:: REQUIREMENT ::
Every line from the one containing "rewrite Z.div_add_l by" through the end of the data is to be copied exactly, and nothing outside that range.

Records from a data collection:
(** The grid moved by [ox] columns and [oy] rows around the torus: its
    cell [(x, y)] is the cell [(x - ox, y - oy)] of [grid]. *)
Definition translate (ox oy : Z) (grid : list Z) : list Z :=
  (fun i => spec_get grid (i mod COLS - ox) (i / COLS - oy))
    <$> seqZ 0 (COLS * ROWS).

(** What [draw] prints for a cell. *)
Definition glyph (c : Z) : list byte :=
  if decide (c = 1) then ALIVE ++ [x20] else [DEAD; x20].

Definition frame_of (cell : Z → list byte) (grid : list Z) : list byte :=
  mjoin ((fun y => mjoin ((fun x => cell (spec_get grid x y)) <$> seqZ 0 COLS)
                   ++ [x0a]) <$> seqZ 0 ROWS).

(** The grid [setup] builds from the all-zero grid. *)
Definition seed : list Z :=
  pattern_of (fun x y => bool_decide ((x, y) ∈ setup_cells)).

(** Number of newline characters at the head of the input. *)
Fixpoint leading_newlines (stdin : list Z) : nat :=
  match stdin with
  | ch :: rest => if decide (ch = 10) then S (leading_newlines rest) else O
  | [] => O
  end.

(** * Properties *)

(** ** Integer arithmetic *)

Lemma wrap_in_range z : CInt.in_range z → CInt.wrap z = z.
Proof.
  unfold CInt.in_range, CInt.wrap, CInt.min_signed, CInt.max_signed, CInt.modulus.
  intros Hz. rewrite Z.mod_small; lia.
Qed.

Lemma wrap_range z : CInt.in_range (CInt.wrap z).
Proof.
  unfold CInt.in_range, CInt.wrap, CInt.min_signed, CInt.max_signed, CInt.modulus.
  pose proof (Z.mod_pos_bound (z - -2147483648) 4294967296). lia.
Qed.

Lemma add_in_range a b : CInt.in_range (a + b) → CInt.add a b = a + b.
Proof. apply wrap_in_range. Qed.

Lemma sub_in_range a b : CInt.in_range (a - b) → CInt.sub a b = a - b.
Proof. apply wrap_in_range. Qed.

(** ** Coordinates *)

Lemma mod_plus_modulus a n : 0 < n → (a + n) mod n = a mod n.
Proof. intros. replace (a + n) with (a + 1 * n) by lia. apply Z_mod_plus_full. Qed.

Lemma spec_index_mod x y :
  spec_index x y = (y mod ROWS) * COLS + x mod COLS.
Proof.
  unfold spec_index.
  rewrite !mod_plus_modulus by done. by rewrite !Z.mod_mod by done.
Qed.

Lemma spec_index_bounds x y : 0 <= spec_index x y < COLS * ROWS.
Proof.
  rewrite spec_index_mod. unfold ROWS, COLS.
  pose proof (Z.mod_pos_bound y 30). pose proof (Z.mod_pos_bound x 70). lia.
Qed.

Lemma cellindex_wraps x y : wraps x y → cellindex x y = spec_index x y.
Proof.
  unfold wraps, cellindex, CInt.rem, CInt.mul, CInt.max_signed.
  rewrite spec_index_mod. unfold ROWS, COLS. intros [Hx Hy].
  rewrite (add_in_range x 70), (add_in_range y 30)
    by (unfold CInt.in_range, CInt.min_signed, CInt.max_signed; lia).
  rewrite !Z.rem_mod_nonneg by lia.
  rewrite !mod_plus_modulus by lia.
  pose proof (Z.mod_pos_bound y 30). pose proof (Z.mod_pos_bound x 70).
  rewrite (wrap_in_range (_ * _)) by (unfold CInt.in_range, CInt.min_signed, CInt.max_signed; lia).
  apply add_in_range. unfold CInt.in_range, CInt.min_signed, CInt.max_signed; lia.
Qed.

Lemma spec_index_grid x y :
  0 <= x < COLS → 0 <= y < ROWS → spec_index x y = y * COLS + x.
Proof.
  intros. rewrite spec_index_mod. by rewrite !Z.mod_small by lia.
Qed.

Lemma spec_index_linear i :
  0 <= i < COLS * ROWS → spec_index (i mod COLS) (i / COLS) = i.
Proof.
  unfold ROWS, COLS. intros Hi.
  pose proof (Z.mod_pos_bound i 70). 
  assert (0 <= i / 70 < 30) by (split; [apply Z.div_pos; lia | apply Z.div_lt_upper_bound; lia]).
  rewrite spec_index_grid by (unfold ROWS, COLS; lia).
  unfold COLS. pose proof (Z.div_mod i 70). lia.
Qed.

Lemma linear_coords i :
  0 <= i < COLS * ROWS → 0 <= i mod COLS < COLS ∧ 0 <= i / COLS < ROWS.
Proof.
  unfold ROWS, COLS. intros Hi. split; [apply Z.mod_pos_bound; lia|].
  split; [apply Z.div_pos; lia | apply Z.div_lt_upper_bound; lia].
Qed.

(** ** Array accesses *)

Lemma load_lookup a i : 0 <= i → load a i = a !! Z.to_nat i.
Proof. intros. unfold load. by rewrite decide_True. Qed.

Lemma load_negative a i : i < 0 → load a i = None.
Proof. intros. unfold load. rewrite decide_False; [done | lia]. Qed.

Lemma store_insert a i v :
  0 <= i < Z.of_nat (length a) → store a i v = Some (<[Z.to_nat i := v]> a).
Proof. intros. unfold store. by rewrite decide_True. Qed.

Lemma store_negative a i v : i < 0 → store a i v = None.
Proof. intros. unfold store. rewrite decide_False; [done | lia]. Qed.

Lemma CELLS_eq : Z.of_nat CELLS = COLS * ROWS.
Proof. reflexivity. Qed.

Lemma getcell_wraps g x y :
  wf g → wraps x y → getcell g x y = Some (spec_get g x y).
Proof.
  intros Hg Hw. unfold getcell, spec_get. rewrite cellindex_wraps by done.
  pose proof (spec_index_bounds x y).
  rewrite load_lookup by lia.
  destruct (lookup_lt_is_Some_2 g (Z.to_nat (spec_index x y))) as [c ->]; [|done].
  rewrite Hg. pose proof CELLS_eq. lia.
Qed.

Lemma setcell_wraps g x y v :
  wf g → wraps x y →
  setcell g x y v = Some (<[Z.to_nat (spec_index x y) := v]> g).
Proof.
  intros Hg Hw. unfold setcell. rewrite cellindex_wraps by done.
  pose proof (spec_index_bounds x y). pose proof CELLS_eq.
  apply store_insert. rewrite Hg. lia.
Qed.

(** ** Loops *)

Lemma for_each_inv {A S : Type} (I : list A → S → Prop)
    (body : A → S → option S) (l : list A) :
  (∀ done a s, I done s → a ∈ l →
     ∃ s', body a s = Some s' ∧ I (done ++ [a]) s') →
  ∀ pre s, I pre s → ∃ s', for_each body l s = Some s' ∧ I (pre ++ l) s'.
Proof.
  induction l as [|a l IH]; intros Hbody pre s Hs; simpl.
  - exists s. by rewrite app_nil_r.
  - destruct (Hbody pre a s Hs) as (s1 & -> & Hs1); [left|].
    destruct (IH (fun d b s0 H Hb => Hbody d b s0 H (list_elem_of_further _ _ _ Hb)) _ _ Hs1)
      as (s2 & Hrun & Hs2).
    exists s2. split; [done|]. by rewrite <- app_assoc in Hs2.
Qed.

(** A loop that assigns every element of an array of [n] cells. *)
Lemma fill_loop (f : Z → option Z) (h : Z → Z) (d : list Z) (n : Z) :
  Z.of_nat (length d) = n →
  (∀ i, 0 <= i < n → f i = Some (h i)) →
  for_each (fun i d => v ← f i; store d i v) (seqZ 0 n) d
  = Some (h <$> seqZ 0 n).
Proof.
  intros Hlen Hf.
  pose (I := fun (done : list Z) (d' : list Z) =>
    length d' = length d ∧
    ∀ i, i ∈ done → 0 <= i ∧ d' !! Z.to_nat i = Some (h i)).
  destruct (for_each_inv I (fun i d => v ← f i; store d i v) (seqZ 0 n)) with (pre := @nil Z) (s := d)
    as (r & Hrun & Hlenr & Hr).
  - intros done a d' [Hl Hd] Ha. apply elem_of_seqZ in Ha.
    rewrite (Hf a) by lia. simpl. rewrite store_insert by lia.
    eexists; split; [done|]. split; [by rewrite length_insert|].
    intros i [Hi| ->%list_elem_of_singleton]%elem_of_app.
    + destruct (Hd i Hi) as [Hi0 Hv]. split; [done|].
      destruct (decide (i = a)) as [->|Hne].
      * apply list_lookup_insert_eq. lia.
      * rewrite list_lookup_insert_ne by lia. done.
    + split; [lia|]. apply list_lookup_insert_eq. lia.
  - split; [done|]. intros i Hi. by apply elem_of_nil in Hi.
  - rewrite Hrun. f_equal. apply list_eq. intros j.
    rewrite list_lookup_fmap.
    destruct (decide (Z.of_nat j < n)) as [Hj|Hj].
    + rewrite lookup_seqZ_lt by done. simpl.
      destruct (Hr (Z.of_nat j)) as [_ Hv]; [apply elem_of_seqZ; lia|].
      by rewrite Nat2Z.id in Hv.
    + rewrite lookup_seqZ_ge by lia. simpl.
      apply lookup_ge_None_2. lia.
Qed.

Lemma init_zero stack : wf stack → init stack = Some dead_grid.
Proof.
  intros Hs. unfold init.
  change (fun (i : Z) (g : list Z) => store g i 0)
    with (fun (i : Z) (g : list Z) => v ← (fun _ : Z => Some 0) i; store g i v).
  rewrite (fill_loop _ (fun _ => 0)); [done| |done].
  rewrite Hs. apply CELLS_eq.
Qed.

Lemma copygrid_wf source dest :
  wf source → wf dest → copygrid source dest = Some source.
Proof.
  intros Hs Hd. unfold copygrid.
  rewrite (fill_loop _ (fun i => default 0 (source !! Z.to_nat i))).
  - f_equal. apply list_eq. intros j. rewrite list_lookup_fmap.
    destruct (decide (Z.of_nat j < ROWS * COLS)) as [Hj|Hj].
    + rewrite lookup_seqZ_lt by done. rewrite Z.add_0_l.
      cbn [fmap option_fmap option_map]. rewrite Nat2Z.id.
      destruct (lookup_lt_is_Some_2 source j) as [c ->]; [|done].
      rewrite Hs. pose proof CELLS_eq. lia.
    + rewrite lookup_seqZ_ge by lia. simpl. symmetry.
      apply lookup_ge_None_2. rewrite Hs. pose proof CELLS_eq. lia.
  - rewrite Hd. pose proof CELLS_eq. lia.
  - intros i Hi. rewrite load_lookup by lia.
    destruct (lookup_lt_is_Some_2 source (Z.to_nat i)) as [c ->]; [|done].
    rewrite Hs. pose proof CELLS_eq. lia.
Qed.

(** ** Neighbour counts *)

Lemma interior_grid x y : 0 <= x < COLS → 0 <= y < ROWS → interior x y.
Proof. unfold interior, COLS, ROWS, CInt.max_signed. lia. Qed.

Lemma grid_wraps x y : 0 <= x < COLS → 0 <= y < ROWS → wraps x y.
Proof. unfold wraps, COLS, ROWS, CInt.max_signed. lia. Qed.

Lemma count_interior g x y :
  wf g → interior x y →
  count_alive_neighbors g x y =
  Some (CInt.add (CInt.add (CInt.add (CInt.add (CInt.add (CInt.add (CInt.add
    (spec_get g (x - 1) (y - 1)) (spec_get g x (y - 1)))
    (spec_get g (x + 1) (y - 1))) (spec_get g (x - 1) y))
    (spec_get g (x + 1) y)) (spec_get g (x - 1) (y + 1)))
    (spec_get g x (y + 1))) (spec_get g (x + 1) (y + 1))).
Proof.
  intros Hg [Hx Hy]. unfold count_alive_neighbors.
  unfold COLS, ROWS, CInt.max_signed in Hx, Hy.
  rewrite (sub_in_range x 1), (sub_in_range y 1), (add_in_range x 1), (add_in_range y 1)
    by (unfold CInt.in_range, CInt.min_signed, CInt.max_signed; lia).
  rewrite !(getcell_wraps g)
    by (done || unfold wraps, COLS, ROWS, CInt.max_signed; lia).
  done.
Qed.

Lemma binary_spec_get g x y : binary g → spec_get g x y = 0 ∨ spec_get g x y = 1.
Proof.
  intros Hb. unfold spec_get.
  destruct (g !! Z.to_nat (spec_index x y)) as [c|] eqn:Hc; simpl; [|by left].
  by apply (Forall_lookup_1 _ _ _ _ Hb Hc).
Qed.

Lemma spec_count_unfold g x y :
  spec_count g x y =
  spec_get g (x - 1) (y - 1) + spec_get g x (y - 1) + spec_get g (x + 1) (y - 1)
  + spec_get g (x - 1) y + spec_get g (x + 1) y
  + spec_get g (x - 1) (y + 1) + spec_get g x (y + 1) + spec_get g (x + 1) (y + 1).
Proof.
  unfold spec_count, neighbor_offsets. simpl.
  rewrite !Z.add_0_r. replace (x + -1) with (x - 1) by lia.
  replace (y + -1) with (y - 1) by lia. lia.
Qed.

Lemma spec_count_bounds g x y : binary g → 0 <= spec_count g x y <= 8.
Proof.
  intros Hb. rewrite spec_count_unfold.
  pose proof (binary_spec_get g (x - 1) (y - 1) Hb).
  pose proof (binary_spec_get g x (y - 1) Hb).
  pose proof (binary_spec_get g (x + 1) (y - 1) Hb).
  pose proof (binary_spec_get g (x - 1) y Hb).
  pose proof (binary_spec_get g (x + 1) y Hb).
  pose proof (binary_spec_get g (x - 1) (y + 1) Hb).
  pose proof (binary_spec_get g x (y + 1) Hb).
  pose proof (binary_spec_get g (x + 1) (y + 1) Hb).
  lia.
Qed.

(** On a grid of zeros and ones the sum never leaves the [int] range, and
    the count is the sum of the eight wrapped neighbours. *)
Lemma count_binary g x y :
  wf g → binary g → interior x y →
  count_alive_neighbors g x y = Some (spec_count g x y).
Proof.
  intros Hg Hb Hi. rewrite count_interior by done. f_equal.
  rewrite spec_count_unfold.
  pose proof (binary_spec_get g (x - 1) (y - 1) Hb).
  pose proof (binary_spec_get g x (y - 1) Hb).
  pose proof (binary_spec_get g (x + 1) (y - 1) Hb).
  pose proof (binary_spec_get g (x - 1) y Hb).
  pose proof (binary_spec_get g (x + 1) y Hb).
  pose proof (binary_spec_get g (x - 1) (y + 1) Hb).
  pose proof (binary_spec_get g x (y + 1) Hb).
  pose proof (binary_spec_get g (x + 1) (y + 1) Hb).
  rewrite !add_in_range; [done|..];
    repeat (rewrite add_in_range);
    unfold CInt.in_range, CInt.min_signed, CInt.max_signed; lia.
Qed.

(** ** The generation step *)

Lemma lookup_spec_get g x y :
  wf g → g !! Z.to_nat (spec_index x y) = Some (spec_get g x y).
Proof.
  intros Hg. unfold spec_get. pose proof (spec_index_bounds x y).
  destruct (lookup_lt_is_Some_2 g (Z.to_nat (spec_index x y))) as [c ->]; [|done].
  rewrite Hg. pose proof CELLS_eq. lia.
Qed.

Lemma next_grid_wf g : wf (next_grid g).
Proof. unfold wf, next_grid. by rewrite length_fmap, length_seqZ. Qed.

Lemma next_grid_lookup g x y :
  0 <= x < COLS → 0 <= y < ROWS →
  next_grid g !! Z.to_nat (spec_index x y) = Some (next_cell g x y).
Proof.
  intros Hx Hy. rewrite spec_index_grid by done. unfold next_grid.
  rewrite list_lookup_fmap, lookup_seqZ_lt by (unfold COLS, ROWS in *; lia).
  rewrite Z.add_0_l, Z2Nat.id by (unfold COLS in *; lia).
  cbn [fmap option_fmap option_map].
  assert ((y * COLS + x) mod COLS = x) as ->.
  { rewrite Z.add_comm, Z_mod_plus_full. apply Z.mod_small. lia. }
  assert ((y * COLS + x) / COLS = y) as ->; [|done].
  rewrite Z.div_add_l by done. rewrite Z.div_small by lia. lia.
Qed.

:: TASK OUTPUT ::
  rewrite Z.div_add_l by done. rewrite Z.div_small by lia. lia.
Qed.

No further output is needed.